### [Task brief]
Would you copy out exactly the lines of the listing below, beginning with the one that contains "ServerSourceOperatingSystem, false)" and ending with the last?

§ §

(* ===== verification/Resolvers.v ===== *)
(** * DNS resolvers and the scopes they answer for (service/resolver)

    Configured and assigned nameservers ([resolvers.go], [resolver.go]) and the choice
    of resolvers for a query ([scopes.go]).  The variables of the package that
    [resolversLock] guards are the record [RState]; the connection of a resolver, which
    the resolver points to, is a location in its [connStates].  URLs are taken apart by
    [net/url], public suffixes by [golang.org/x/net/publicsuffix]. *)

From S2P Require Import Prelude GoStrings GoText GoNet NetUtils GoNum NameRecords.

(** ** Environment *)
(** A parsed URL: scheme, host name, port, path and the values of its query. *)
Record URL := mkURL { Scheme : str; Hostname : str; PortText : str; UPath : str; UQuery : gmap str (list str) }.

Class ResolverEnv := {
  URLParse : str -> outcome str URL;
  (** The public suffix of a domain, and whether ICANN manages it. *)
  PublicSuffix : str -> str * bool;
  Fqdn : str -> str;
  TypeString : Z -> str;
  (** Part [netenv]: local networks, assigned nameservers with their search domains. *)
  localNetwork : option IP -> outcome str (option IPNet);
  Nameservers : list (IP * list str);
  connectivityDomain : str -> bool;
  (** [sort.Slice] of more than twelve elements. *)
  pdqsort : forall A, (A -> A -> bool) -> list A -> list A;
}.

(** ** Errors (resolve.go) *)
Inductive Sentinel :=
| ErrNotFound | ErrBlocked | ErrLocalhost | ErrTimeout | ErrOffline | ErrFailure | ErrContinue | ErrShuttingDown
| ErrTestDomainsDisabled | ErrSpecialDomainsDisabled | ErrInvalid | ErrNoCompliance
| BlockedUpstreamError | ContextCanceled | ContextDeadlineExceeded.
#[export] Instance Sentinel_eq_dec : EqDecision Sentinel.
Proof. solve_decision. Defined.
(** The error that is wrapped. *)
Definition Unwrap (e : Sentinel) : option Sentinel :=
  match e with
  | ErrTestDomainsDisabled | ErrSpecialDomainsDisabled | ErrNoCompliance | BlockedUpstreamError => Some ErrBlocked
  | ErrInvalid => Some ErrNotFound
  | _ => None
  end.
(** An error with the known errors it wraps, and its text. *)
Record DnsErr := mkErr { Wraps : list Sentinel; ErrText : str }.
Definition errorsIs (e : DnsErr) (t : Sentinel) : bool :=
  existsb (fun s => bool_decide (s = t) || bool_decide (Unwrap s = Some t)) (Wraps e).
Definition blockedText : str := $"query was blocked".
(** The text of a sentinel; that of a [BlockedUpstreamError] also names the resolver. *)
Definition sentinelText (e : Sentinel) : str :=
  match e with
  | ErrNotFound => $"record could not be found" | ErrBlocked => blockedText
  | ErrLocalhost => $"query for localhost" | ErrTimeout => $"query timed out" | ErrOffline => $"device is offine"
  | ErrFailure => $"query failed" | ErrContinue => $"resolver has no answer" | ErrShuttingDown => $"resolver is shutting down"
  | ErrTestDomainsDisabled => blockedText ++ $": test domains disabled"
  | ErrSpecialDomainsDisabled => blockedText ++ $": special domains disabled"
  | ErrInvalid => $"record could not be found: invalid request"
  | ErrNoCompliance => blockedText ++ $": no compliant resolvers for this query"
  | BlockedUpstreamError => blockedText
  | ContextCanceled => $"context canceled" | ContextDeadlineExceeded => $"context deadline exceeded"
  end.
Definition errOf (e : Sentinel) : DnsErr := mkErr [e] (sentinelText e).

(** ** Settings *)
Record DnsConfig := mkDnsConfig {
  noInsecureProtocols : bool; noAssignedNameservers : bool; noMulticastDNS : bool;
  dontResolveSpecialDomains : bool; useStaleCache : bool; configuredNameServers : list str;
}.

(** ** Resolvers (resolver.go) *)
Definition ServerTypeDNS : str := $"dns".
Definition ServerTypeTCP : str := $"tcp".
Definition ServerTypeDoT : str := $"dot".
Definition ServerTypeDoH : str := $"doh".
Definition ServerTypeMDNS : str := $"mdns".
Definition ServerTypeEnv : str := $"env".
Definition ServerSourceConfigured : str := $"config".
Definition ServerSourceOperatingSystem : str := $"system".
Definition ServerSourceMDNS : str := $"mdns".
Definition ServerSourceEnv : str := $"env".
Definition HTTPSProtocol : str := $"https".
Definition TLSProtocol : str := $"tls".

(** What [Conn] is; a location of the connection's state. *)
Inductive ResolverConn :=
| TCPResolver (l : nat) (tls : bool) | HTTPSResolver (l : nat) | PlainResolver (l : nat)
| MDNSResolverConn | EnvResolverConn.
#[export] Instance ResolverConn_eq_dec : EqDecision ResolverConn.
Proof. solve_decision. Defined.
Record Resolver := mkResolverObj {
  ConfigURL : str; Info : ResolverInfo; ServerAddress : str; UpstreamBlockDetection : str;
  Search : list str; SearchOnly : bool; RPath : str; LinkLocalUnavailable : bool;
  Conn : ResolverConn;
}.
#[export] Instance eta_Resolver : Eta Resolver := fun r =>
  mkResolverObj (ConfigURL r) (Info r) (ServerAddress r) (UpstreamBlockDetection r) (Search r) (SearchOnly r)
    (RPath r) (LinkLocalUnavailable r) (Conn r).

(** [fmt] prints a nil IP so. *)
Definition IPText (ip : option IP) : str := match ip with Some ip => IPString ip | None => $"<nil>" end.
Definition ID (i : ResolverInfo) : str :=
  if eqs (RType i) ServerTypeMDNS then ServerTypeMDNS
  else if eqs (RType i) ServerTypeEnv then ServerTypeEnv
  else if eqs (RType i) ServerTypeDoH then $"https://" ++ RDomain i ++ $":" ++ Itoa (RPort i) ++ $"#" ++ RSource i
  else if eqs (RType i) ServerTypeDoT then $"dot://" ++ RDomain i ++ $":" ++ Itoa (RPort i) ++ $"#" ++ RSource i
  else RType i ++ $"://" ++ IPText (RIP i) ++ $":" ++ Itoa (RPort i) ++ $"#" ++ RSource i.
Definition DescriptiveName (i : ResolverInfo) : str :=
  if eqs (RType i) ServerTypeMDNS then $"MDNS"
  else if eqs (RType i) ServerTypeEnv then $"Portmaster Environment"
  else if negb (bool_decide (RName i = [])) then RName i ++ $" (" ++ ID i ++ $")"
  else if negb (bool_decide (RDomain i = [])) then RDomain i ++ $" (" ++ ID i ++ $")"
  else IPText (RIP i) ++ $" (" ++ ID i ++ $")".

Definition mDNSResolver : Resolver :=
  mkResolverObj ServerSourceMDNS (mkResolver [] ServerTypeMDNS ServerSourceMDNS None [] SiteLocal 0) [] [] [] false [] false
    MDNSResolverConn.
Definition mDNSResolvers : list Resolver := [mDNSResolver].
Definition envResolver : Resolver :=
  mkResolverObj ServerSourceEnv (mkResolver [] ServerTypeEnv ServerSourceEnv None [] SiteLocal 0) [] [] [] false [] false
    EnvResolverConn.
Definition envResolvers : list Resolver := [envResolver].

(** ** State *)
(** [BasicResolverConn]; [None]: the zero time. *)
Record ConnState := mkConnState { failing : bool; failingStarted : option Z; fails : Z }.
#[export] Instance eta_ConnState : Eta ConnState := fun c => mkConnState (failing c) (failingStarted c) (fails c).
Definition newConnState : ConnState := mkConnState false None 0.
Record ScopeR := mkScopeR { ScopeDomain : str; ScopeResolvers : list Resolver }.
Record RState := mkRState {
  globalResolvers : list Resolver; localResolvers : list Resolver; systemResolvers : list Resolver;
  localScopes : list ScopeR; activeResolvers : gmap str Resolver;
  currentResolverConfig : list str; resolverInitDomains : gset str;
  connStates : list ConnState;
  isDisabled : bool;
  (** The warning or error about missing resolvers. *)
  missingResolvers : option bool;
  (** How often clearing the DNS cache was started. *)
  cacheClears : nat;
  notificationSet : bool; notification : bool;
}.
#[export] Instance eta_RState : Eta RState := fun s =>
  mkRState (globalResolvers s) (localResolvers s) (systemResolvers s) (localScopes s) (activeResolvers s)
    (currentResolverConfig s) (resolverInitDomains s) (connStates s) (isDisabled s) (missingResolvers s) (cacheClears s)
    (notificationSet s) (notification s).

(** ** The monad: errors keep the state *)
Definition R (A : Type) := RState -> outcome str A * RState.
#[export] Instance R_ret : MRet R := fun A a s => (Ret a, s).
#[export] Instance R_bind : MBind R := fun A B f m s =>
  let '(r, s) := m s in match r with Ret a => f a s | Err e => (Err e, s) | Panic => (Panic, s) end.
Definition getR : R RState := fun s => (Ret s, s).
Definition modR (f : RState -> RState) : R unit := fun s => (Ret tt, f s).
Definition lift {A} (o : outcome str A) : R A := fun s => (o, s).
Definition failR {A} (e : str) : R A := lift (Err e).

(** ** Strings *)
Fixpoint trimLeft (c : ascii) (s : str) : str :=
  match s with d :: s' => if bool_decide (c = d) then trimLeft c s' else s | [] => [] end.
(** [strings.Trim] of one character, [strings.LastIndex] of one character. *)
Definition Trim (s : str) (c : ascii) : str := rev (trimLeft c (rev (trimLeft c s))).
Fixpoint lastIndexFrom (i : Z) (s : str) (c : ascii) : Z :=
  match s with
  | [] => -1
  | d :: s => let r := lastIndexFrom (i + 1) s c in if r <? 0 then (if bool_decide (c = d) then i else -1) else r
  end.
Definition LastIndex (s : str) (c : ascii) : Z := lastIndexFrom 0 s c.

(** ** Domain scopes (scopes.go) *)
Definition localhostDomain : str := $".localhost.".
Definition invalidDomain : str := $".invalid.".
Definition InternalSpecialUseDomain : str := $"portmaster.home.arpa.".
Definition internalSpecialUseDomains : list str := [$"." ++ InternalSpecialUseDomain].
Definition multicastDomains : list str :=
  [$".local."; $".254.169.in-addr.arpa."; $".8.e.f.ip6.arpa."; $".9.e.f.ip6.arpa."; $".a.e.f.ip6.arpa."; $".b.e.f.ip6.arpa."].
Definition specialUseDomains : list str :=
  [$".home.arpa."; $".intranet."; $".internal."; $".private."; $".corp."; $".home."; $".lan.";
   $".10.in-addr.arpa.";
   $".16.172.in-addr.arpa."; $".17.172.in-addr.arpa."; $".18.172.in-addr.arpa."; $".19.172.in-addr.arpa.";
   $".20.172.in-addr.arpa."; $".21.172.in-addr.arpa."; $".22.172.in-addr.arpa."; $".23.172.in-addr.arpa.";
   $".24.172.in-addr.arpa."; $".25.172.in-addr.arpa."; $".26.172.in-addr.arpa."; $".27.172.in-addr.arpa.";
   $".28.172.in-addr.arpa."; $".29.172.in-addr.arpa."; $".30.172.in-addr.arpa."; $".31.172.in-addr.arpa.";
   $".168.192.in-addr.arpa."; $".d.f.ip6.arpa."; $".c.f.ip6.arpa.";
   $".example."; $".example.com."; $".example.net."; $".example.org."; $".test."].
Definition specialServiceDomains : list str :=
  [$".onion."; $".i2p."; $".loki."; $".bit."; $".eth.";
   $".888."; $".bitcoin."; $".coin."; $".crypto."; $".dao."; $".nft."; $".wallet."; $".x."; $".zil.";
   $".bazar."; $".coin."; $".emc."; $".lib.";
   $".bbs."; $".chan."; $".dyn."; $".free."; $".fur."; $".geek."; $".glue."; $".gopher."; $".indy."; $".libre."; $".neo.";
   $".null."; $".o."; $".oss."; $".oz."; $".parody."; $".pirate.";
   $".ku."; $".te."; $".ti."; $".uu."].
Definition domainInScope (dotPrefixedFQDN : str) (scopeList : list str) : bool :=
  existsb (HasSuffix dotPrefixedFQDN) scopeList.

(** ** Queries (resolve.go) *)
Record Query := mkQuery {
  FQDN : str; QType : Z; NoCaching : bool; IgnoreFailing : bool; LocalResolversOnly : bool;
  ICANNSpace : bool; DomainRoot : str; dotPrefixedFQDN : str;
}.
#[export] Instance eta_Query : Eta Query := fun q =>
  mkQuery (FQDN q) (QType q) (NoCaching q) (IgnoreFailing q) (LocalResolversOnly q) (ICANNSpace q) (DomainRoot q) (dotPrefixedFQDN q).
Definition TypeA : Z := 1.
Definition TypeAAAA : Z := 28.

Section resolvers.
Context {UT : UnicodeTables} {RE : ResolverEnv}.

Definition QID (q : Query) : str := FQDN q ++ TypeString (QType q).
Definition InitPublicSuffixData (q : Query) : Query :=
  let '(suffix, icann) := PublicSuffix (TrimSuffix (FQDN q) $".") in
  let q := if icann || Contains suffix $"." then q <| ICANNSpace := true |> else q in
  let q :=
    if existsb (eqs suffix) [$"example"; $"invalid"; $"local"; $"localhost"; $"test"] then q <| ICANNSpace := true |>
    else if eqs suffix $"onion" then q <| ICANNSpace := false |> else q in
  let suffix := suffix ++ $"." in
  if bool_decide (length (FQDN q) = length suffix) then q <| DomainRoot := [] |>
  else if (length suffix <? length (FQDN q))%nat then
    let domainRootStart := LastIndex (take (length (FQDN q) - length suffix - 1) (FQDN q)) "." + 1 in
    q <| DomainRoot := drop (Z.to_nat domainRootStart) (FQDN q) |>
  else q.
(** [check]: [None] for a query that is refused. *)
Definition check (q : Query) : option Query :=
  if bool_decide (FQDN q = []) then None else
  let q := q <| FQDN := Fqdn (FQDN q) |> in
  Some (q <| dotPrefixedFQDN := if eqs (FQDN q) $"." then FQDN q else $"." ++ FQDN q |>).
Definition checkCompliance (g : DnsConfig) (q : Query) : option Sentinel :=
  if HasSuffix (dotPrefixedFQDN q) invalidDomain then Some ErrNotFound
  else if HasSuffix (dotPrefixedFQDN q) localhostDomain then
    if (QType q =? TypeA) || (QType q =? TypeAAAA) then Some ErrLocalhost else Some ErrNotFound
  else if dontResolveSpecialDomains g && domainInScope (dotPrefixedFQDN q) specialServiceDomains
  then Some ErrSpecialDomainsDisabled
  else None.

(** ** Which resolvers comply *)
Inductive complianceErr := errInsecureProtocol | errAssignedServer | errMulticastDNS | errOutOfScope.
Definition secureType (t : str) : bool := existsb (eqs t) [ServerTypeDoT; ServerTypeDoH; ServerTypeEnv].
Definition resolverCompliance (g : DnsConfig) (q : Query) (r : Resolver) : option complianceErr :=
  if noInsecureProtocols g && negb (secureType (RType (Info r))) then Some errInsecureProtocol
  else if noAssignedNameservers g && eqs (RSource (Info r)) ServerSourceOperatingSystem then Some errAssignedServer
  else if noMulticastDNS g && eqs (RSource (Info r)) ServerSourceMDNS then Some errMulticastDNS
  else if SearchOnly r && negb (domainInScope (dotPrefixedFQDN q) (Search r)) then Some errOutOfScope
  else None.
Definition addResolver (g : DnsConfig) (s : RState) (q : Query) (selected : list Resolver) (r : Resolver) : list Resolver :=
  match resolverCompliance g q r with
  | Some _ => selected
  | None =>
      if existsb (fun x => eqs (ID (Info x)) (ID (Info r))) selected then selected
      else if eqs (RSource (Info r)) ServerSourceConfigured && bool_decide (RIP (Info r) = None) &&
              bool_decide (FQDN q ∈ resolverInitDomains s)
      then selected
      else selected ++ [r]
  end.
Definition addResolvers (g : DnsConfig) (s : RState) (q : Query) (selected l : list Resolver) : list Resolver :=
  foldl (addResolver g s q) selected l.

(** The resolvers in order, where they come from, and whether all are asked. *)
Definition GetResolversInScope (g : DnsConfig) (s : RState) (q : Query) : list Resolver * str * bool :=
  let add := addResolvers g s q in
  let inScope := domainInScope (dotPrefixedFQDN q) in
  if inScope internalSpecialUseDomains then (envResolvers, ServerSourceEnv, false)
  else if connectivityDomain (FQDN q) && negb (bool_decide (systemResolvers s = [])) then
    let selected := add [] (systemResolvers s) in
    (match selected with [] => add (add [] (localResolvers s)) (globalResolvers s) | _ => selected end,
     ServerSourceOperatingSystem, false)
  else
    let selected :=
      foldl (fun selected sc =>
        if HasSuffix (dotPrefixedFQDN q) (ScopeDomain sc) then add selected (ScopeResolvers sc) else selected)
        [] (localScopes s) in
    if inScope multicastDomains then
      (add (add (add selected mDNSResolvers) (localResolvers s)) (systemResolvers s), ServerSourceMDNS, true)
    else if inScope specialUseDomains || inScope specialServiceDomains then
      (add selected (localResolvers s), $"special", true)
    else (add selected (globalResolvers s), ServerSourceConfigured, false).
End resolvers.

§ §

### [Solution to the exercise]
     ServerSourceOperatingSystem, false)
  else
    let selected :=
      foldl (fun selected sc =>
        if HasSuffix (dotPrefixedFQDN q) (ScopeDomain sc) then add selected (ScopeResolvers sc) else selected)
        [] (localScopes s) in
    if inScope multicastDomains then
      (add (add (add selected mDNSResolvers) (localResolvers s)) (systemResolvers s), ServerSourceMDNS, true)
    else if inScope specialUseDomains || inScope specialServiceDomains then
      (add selected (localResolvers s), $"special", true)
    else (add selected (globalResolvers s), ServerSourceConfigured, false).
End resolvers.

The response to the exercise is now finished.